- Data for this task -
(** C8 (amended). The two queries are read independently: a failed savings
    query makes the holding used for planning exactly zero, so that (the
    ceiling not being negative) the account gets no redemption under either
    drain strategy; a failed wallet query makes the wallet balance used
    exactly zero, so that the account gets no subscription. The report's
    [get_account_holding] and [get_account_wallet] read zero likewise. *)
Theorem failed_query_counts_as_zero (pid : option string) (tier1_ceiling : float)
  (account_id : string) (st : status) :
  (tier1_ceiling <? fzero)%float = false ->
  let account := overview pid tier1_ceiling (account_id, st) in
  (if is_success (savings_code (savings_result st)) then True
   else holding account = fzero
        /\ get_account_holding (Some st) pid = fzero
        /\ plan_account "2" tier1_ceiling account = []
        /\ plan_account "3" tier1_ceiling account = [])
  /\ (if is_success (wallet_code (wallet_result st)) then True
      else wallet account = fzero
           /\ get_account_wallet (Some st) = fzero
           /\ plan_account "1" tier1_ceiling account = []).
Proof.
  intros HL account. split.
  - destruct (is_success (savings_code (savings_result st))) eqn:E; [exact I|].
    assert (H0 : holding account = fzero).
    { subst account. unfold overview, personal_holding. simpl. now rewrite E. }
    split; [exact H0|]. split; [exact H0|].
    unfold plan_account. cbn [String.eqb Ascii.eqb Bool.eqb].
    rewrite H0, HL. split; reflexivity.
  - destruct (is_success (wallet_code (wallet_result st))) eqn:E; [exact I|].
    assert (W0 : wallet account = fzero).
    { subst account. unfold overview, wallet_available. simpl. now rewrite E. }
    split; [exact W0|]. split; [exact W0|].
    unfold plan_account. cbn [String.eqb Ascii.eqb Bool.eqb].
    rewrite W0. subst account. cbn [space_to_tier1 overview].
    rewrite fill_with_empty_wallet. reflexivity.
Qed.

- Task brief -
Within the listing above, the range opens at the line with "else holding account = fzero" and closes at the line with "rewrite H0, HL. split; reflexivity.". Reproduce exactly the lines of that range, including both ends.

- Solved problem -
   else holding account = fzero
        /\ get_account_holding (Some st) pid = fzero
        /\ plan_account "2" tier1_ceiling account = []
        /\ plan_account "3" tier1_ceiling account = [])
  /\ (if is_success (wallet_code (wallet_result st)) then True
      else wallet account = fzero
           /\ get_account_wallet (Some st) = fzero
           /\ plan_account "1" tier1_ceiling account = []).
Proof.
  intros HL account. split.
  - destruct (is_success (savings_code (savings_result st))) eqn:E; [exact I|].
    assert (H0 : holding account = fzero).
    { subst account. unfold overview, personal_holding. simpl. now rewrite E. }
    split; [exact H0|]. split; [exact H0|].
    unfold plan_account. cbn [String.eqb Ascii.eqb Bool.eqb].
    rewrite H0, HL. split; reflexivity.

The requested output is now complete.